(** X5 with [maxSpeakers] = 1: the room reports carol, alice and a
    stranger; alice and the stranger are removed, carol stays. *)
Lemma kickExtraSpeakers_trims_beyond_maxSpeakers_witness :
  let c := withAdmission [admitted carol 1; admitted alice 2] [bob]
             (hostingSince 0) in
  let room := [{| user_id := "3" |}; {| user_id := "1" |};
               {| user_id := "7" |}] in
  let o := kickExtraSpeakers (Some room) (always Rejects) c in
  currentSpace c <> None /\
  0 <= maxSpeakersOf c /\
  completion o = Normal tt /\
  calls o = [RemoveSpeaker "1"; RemoveSpeaker "7"] /\
  speakerQueue (final o) = [bob] /\
  activeSpeakers (final o) = [admitted carol 1].
Proof.
  cbn zeta.
  assert (Hc : currentSpace
                 (withAdmission [admitted carol 1; admitted alice 2] [bob]
                    (hostingSince 0)) <> None)
    by (vm_compute; discriminate).
  assert (P : 0 <= maxSpeakersOf
                     (withAdmission [admitted carol 1; admitted alice 2]
                        [bob] (hostingSince 0)))
    by (vm_compute; discriminate).
  destruct (@kickExtraSpeakers_trims_beyond_maxSpeakers
              [{| user_id := "3" |}; {| user_id := "1" |};
               {| user_id := "7" |}] (always Rejects) _ Hc P)
    as [T [C [Q _]]].
  split; [exact Hc | ]. split; [exact P | ]. split; [exact T | ].
  split; [rewrite C; vm_compute; reflexivity | ].
  split; [rewrite Q; vm_compute; reflexivity | ].
  vm_compute. reflexivity.
Defined.

(** ** Opening a Space *)

Lemma startSpace_run (config : SpaceConfig) (env : StartEnv)
  (c : TwitterSpaceClient) :
  startSpace config env c =
    match start_initialize env with
    | Rejects =>
        {| calls := [SpaceInitialize config];
           final := set_spaceStatus IDLE
                      (withAdmission [] []
                         (set_startedAt (Some (start_now env))
                            (set_spaceId None
                               (set_currentSpace (Some NewSpace) c))));
           completion := Thrown (CallFailed (SpaceInitialize config)) |}
    | Resolves info =>
        let opened :=
          withAdmission [] []
            (set_startedAt (Some (start_now env))
               (set_spaceId (Some (room_id info))
                  (set_currentSpace (Some NewSpace)
                     (if start_textToSpeech env && start_transcription env
                      then set_sttTtsPlugin (Some NewSttTtsPlugin) c
                      else c)))) in
        match start_sendTweet env with
        | Rejects =>
            {| calls := SpaceInitialize config :: attachments env c
                        ++ [tweetOf info];
               final := set_spaceStatus IDLE opened;
               completion := Thrown (CallFailed (tweetOf info)) |}
        | Resolves _ =>
            {| calls := SpaceInitialize config :: attachments env c
                        ++ tweetOf info :: SpeakFiller WELCOME None
                        :: handlerRegistrations;
               final := set_spaceStatus HOSTING opened;
               completion := Normal tt |}
        end
    end.
Proof.
  unfold startSpace, attachments, tweetOf, handlerRegistrations,
    bind, tryCatch, await, assign, logged, ret,
    invoke, speakFiller, this, throw.
  destruct c as [cs sid st le pl status sp act q opts].
  destruct env as [now [ | info] tts tr [ | []]]; cbn;
    try reflexivity;
    destruct (tts && tr); cbn;
      destruct (enableIdleMonitor opts) as [[ | ] | ]; reflexivity.
Qed.

(** X6: when the room is initialized and the announcement is sent,
    startSpace returns with the client HOSTING, [spaceId] the room id
    returned, [startedAt] the time read at the start, both speaker lists
    empty and the time of the last session kept.  The announcement is
    the share URL with its first "broadcasts" turned into "spaces"; the
    welcome filler and the four handlers come after it. *)
Theorem startSpace_opens (config : SpaceConfig) (env : StartEnv)
  (info : BroadcastInfo) (c : TwitterSpaceClient) :
  start_initialize env = Resolves info ->
  start_sendTweet env = Resolves tt ->
  let o := startSpace config env c in
  completion o = Normal tt /\
  spaceStatus (final o) = HOSTING /\
  currentSpace (final o) = Some NewSpace /\
  spaceId (final o) = Some (room_id info) /\
  startedAt (final o) = Some (start_now env) /\
  activeSpeakers (final o) = [] /\
  speakerQueue (final o) = [] /\
  lastSpaceEndedAt (final o) = lastSpaceEndedAt c /\
  decisionOptions (final o) = decisionOptions c /\
  calls o =
    SpaceInitialize config :: attachments env c
    ++ [SendTweet (Js.replace "broadcasts" "spaces" (share_url info));
        SpeakFiller WELCOME None;
        SpaceOn "occupancyUpdate"; SpaceOn "speakerRequest";
        SpaceOn "idleTimeout"; ProcessOn "SIGINT"].
Proof.
  intros I T. cbn zeta. rewrite startSpace_run, I, T.
  cbn [calls final completion].
  destruct (start_textToSpeech env && start_transcription env);
    destruct c; repeat split.
Qed.

(** X6 on a new client, with the answers of [startsWell]. *)
Lemma startSpace_opens_witness :
  let o := startSpace someConfig (startsWell 3) (newTwitterSpaceClient None) in
  start_initialize (startsWell 3) =
    Resolves {| room_id := "room";
                share_url := "https://x.com/i/broadcasts/room" |} /\
  start_sendTweet (startsWell 3) = Resolves tt /\
  spaceStatus (final o) = HOSTING /\
  spaceId (final o) = Some "room"%string /\
  calls o =
    [SpaceInitialize someConfig; SpaceUseSttTts;
     SpaceUseIdleMonitor 300000 10000;
     SendTweet "https://x.com/i/spaces/room";
     SpeakFiller WELCOME None;
     SpaceOn "occupancyUpdate"; SpaceOn "speakerRequest";
     SpaceOn "idleTimeout"; ProcessOn "SIGINT"].
Proof.
  cbn zeta.
  destruct (@startSpace_opens someConfig (startsWell 3) _
              (newTwitterSpaceClient None) eq_refl eq_refl)
    as [_ [S [_ [I [_ [_ [_ [_ [_ C]]]]]]]]].
  split; [reflexivity | ]. split; [reflexivity | ].
  split; [exact S | ]. split; [exact I | ].
  rewrite C. vm_compute. reflexivity.
Defined.

(** X7: startSpace throws exactly when the initialization of the room or
    the announcement fails, and then rethrows that failure.  In both
    cases the client is IDLE with both speaker lists empty (the previous
    lists are discarded before the room is contacted), no filler is
    spoken and no handler is registered; when it is the announcement
    that fails, the room has already been initialized. *)
Theorem startSpace_failure (config : SpaceConfig) (env : StartEnv)
  (c : TwitterSpaceClient) :
  let o := startSpace config env c in
  completion o =
    match start_initialize env, start_sendTweet env with
    | Rejects, _ => Thrown (CallFailed (SpaceInitialize config))
    | Resolves info, Rejects => Thrown (CallFailed (tweetOf info))
    | Resolves _, Resolves _ => Normal tt
    end /\
  activeSpeakers (final o) = [] /\
  speakerQueue (final o) = [] /\
  if resolves (start_initialize env) && resolves (start_sendTweet env)
  then spaceStatus (final o) = HOSTING
  else spaceStatus (final o) = IDLE /\
       filter isRegistration (calls o) = [] /\
       filter isFiller (calls o) = [] /\
       calls o =
         match start_initialize env with
         | Rejects => [SpaceInitialize config]
         | Resolves info =>
             SpaceInitialize config :: attachments env c ++ [tweetOf info]
         end.
Proof.
  cbn zeta. rewrite startSpace_run.
  destruct (start_initialize env) as [ | info]; cbn [resolves andb].
  - cbn [calls final completion]. destruct c. repeat split.
  - cbn zeta. destruct (start_sendTweet env) as [ | []]; cbn [resolves];
      cbn [calls final completion].
    + split; [reflexivity | ].
      split; [destruct c; destruct (_ && _); reflexivity | ].
      split; [destruct c; destruct (_ && _); reflexivity | ].
      split; [destruct c; destruct (_ && _); reflexivity | ].
      unfold attachments, tweetOf.
      destruct (_ && _); destruct (Js.truthy_opt _ _); cbn;
        repeat split.
    + split; [reflexivity | ].
      split; [destruct c; destruct (_ && _); reflexivity | ].
      split; [destruct c; destruct (_ && _); reflexivity | ].
      destruct c; destruct (_ && _); reflexivity.
Qed.

(** ** Joining a Space *)

(** X8: when every call it awaits settles, by resolving or by
    rejecting, joinSpace returns and never throws.  It returns
    the Space id exactly when the client was IDLE and both
    [joinAsListener] and [requestSpeaker] succeeded, and null otherwise.
    A client that is not IDLE is left untouched without any call.  The
    status becomes PARTICIPATING as soon as [joinAsListener] succeeds,
    also when the speaker request then fails and null is returned.  The
    speaker lists and the room handle are never touched. *)
Theorem joinSpace_result (id : string) (env : JoinEnv)
  (c : TwitterSpaceClient) :
  let o := joinSpace id env c in
  completion o =
    Normal (if joinsAsListener env c && resolves (join_requestSpeaker env)
            then ReturnsSpaceId id
            else ReturnsNull) /\
  spaceStatus (final o) =
    (if joinsAsListener env c then PARTICIPATING else spaceStatus c) /\
  activeSpeakers (final o) = activeSpeakers c /\
  speakerQueue (final o) = speakerQueue c /\
  currentSpace (final o) = currentSpace c /\
  if SpaceActivity_eqb (spaceStatus c) IDLE
  then spaceParticipant (final o) = Some NewSpaceParticipant /\
       hd_error (calls o) = Some (JoinAsListener id)
  else final o = c /\ calls o = [].
Proof.
  cbn zeta.
  unfold joinsAsListener, joinSpace, bind, tryCatch, await, assign, logged,
    ret, invoke, this, waitForApproval.
  destruct c as [cs sid st le pl status sp act q opts].
  destruct env as [[ | []] [ | session] wenv [ | []]];
    destruct status; destruct sp as [[] | ];
    cbn -[waiting]; rewrite ?waiting_end; cbn -[acceptedInTime];
    try (destruct (acceptedInTime session wenv); cbn;
         unfold becomeSpeakerResult;
         try (destruct (wait_becomeSpeaker wenv) as [ | []]; cbn));
    repeat split; auto.
Qed.

(** X9: joinSpace cancels the speaker request exactly when it made one
    and the wait for the promotion failed, and attaches the speech plugin
    exactly when the promotion succeeded; it does neither when the join
    or the request failed.  [becomeSpeaker] is called at most once. *)
Theorem joinSpace_cancels_only_a_failed_promotion (id : string)
  (env : JoinEnv) (c : TwitterSpaceClient) :
  let o := joinSpace id env c in
  let promoted := if joinsAsListener env c then promotion env else None in
  filter isCancel (calls o) =
    match promoted with
    | Some false => [CancelSpeakerRequest]
    | _ => []
    end /\
  filter isPluginUse (calls o) =
    match promoted with
    | Some true => [ParticipantUseSttTts]
    | _ => []
    end /\
  sttTtsPlugin (final o) =
    match promoted with
    | Some true => Some NewSttTtsPlugin
    | _ => sttTtsPlugin c
    end /\
  (List.length
     (filter (fun call => match call with
                          | BecomeSpeaker => true
                          | _ => false
                          end) (calls o)) <= 1)%nat.
Proof.
  cbn zeta.
  unfold joinsAsListener, promotion, joinSpace, bind, tryCatch, await,
    assign, logged, ret, invoke, this, waitForApproval.
  destruct c as [cs sid st le pl status sp act q opts].
  destruct env as [[ | []] [ | session] wenv [ | []]];
    destruct status; destruct sp as [[] | ];
    cbn -[waiting acceptedInTime];
    rewrite ?waiting_end; cbn -[acceptedInTime];
    try (destruct (acceptedInTime session wenv); cbn;
         unfold becomeSpeakerResult;
         try (destruct (wait_becomeSpeaker wenv) as [ | []]; cbn));
    repeat split; auto.
Qed.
##############################
=== REQUIRED ACTION ===
Each line from the first line of the entries up to and including the line containing "(withAdmission [admitted carol 1; admitted alice 2] [bob]" should be transcribed exactly, with all other lines left out.

=== YOUR SOLUTION ===
(** X5 with [maxSpeakers] = 1: the room reports carol, alice and a
    stranger; alice and the stranger are removed, carol stays. *)
Lemma kickExtraSpeakers_trims_beyond_maxSpeakers_witness :
  let c := withAdmission [admitted carol 1; admitted alice 2] [bob]
             (hostingSince 0) in
  let room := [{| user_id := "3" |}; {| user_id := "1" |};
               {| user_id := "7" |}] in
  let o := kickExtraSpeakers (Some room) (always Rejects) c in
  currentSpace c <> None /\
  0 <= maxSpeakersOf c /\
  completion o = Normal tt /\
  calls o = [RemoveSpeaker "1"; RemoveSpeaker "7"] /\
  speakerQueue (final o) = [bob] /\
  activeSpeakers (final o) = [admitted carol 1].
Proof.
  cbn zeta.
  assert (Hc : currentSpace
                 (withAdmission [admitted carol 1; admitted alice 2] [bob]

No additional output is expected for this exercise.